▶ [Aim of the exercise]:
Each time a line of the listing holds "simpl", copy that line.

▶ [Dataset records]:
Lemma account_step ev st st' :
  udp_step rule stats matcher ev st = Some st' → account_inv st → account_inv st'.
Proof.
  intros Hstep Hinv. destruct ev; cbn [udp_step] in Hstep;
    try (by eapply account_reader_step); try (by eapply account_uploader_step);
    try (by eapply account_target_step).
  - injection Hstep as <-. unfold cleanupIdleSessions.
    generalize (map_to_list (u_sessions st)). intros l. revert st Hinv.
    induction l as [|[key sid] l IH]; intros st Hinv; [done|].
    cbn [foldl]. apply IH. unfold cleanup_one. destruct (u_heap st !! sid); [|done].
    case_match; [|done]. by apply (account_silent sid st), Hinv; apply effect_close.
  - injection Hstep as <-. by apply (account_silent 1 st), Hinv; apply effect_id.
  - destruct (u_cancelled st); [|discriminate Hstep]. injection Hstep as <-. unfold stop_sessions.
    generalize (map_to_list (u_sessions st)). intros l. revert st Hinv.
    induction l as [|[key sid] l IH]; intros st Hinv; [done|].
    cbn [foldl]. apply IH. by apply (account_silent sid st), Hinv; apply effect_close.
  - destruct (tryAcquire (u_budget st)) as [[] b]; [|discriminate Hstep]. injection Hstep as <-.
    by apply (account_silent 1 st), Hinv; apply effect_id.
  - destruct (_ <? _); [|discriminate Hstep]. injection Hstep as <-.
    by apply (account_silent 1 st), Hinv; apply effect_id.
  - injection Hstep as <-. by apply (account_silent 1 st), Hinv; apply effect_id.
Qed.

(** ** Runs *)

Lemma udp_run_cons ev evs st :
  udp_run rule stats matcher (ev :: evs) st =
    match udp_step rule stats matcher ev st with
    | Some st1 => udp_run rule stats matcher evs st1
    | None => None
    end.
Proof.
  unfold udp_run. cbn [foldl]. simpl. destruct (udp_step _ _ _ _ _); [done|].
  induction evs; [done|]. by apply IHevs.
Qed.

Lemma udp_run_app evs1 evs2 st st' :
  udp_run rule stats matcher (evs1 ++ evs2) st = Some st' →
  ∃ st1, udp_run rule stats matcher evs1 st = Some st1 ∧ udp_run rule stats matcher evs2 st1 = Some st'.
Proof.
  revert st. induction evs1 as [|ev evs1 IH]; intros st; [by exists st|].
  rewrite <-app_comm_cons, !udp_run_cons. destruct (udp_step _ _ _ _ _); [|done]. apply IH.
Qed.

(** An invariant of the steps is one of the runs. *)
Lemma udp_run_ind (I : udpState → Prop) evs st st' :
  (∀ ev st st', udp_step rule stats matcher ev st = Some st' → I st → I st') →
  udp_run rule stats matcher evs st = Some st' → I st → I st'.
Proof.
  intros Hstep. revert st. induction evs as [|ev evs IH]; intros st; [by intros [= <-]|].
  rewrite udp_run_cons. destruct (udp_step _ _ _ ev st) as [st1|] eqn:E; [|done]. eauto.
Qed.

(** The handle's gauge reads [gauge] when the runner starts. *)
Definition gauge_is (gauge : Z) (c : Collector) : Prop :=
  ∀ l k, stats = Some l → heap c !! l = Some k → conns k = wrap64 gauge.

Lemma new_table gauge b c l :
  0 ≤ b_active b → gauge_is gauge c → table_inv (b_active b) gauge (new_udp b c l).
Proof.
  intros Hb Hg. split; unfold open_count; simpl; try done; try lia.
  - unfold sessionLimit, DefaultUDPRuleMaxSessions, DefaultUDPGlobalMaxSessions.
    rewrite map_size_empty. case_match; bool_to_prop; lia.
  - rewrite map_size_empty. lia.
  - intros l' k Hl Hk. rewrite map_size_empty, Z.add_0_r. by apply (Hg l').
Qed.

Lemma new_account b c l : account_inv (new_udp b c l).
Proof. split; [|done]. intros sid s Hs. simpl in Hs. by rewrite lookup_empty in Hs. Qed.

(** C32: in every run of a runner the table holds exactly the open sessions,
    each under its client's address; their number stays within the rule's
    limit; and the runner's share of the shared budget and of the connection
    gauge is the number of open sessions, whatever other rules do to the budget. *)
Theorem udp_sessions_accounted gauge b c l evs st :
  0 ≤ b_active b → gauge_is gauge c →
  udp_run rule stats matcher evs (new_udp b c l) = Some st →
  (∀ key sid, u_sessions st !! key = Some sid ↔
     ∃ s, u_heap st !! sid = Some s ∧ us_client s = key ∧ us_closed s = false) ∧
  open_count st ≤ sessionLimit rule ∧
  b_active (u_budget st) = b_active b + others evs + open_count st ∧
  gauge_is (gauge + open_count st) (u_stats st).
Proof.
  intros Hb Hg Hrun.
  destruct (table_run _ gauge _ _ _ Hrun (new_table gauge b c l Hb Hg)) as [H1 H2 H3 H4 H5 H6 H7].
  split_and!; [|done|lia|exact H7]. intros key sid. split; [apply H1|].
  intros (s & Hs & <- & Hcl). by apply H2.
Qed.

▶ [Answer section]:
  unfold udp_run. cbn [foldl]. simpl. destruct (udp_step _ _ _ _ _); [done|].
  intros Hb Hg. split; unfold open_count; simpl; try done; try lia.
Proof. split; [|done]. intros sid s Hs. simpl in Hs. by rewrite lookup_empty in Hs. Qed.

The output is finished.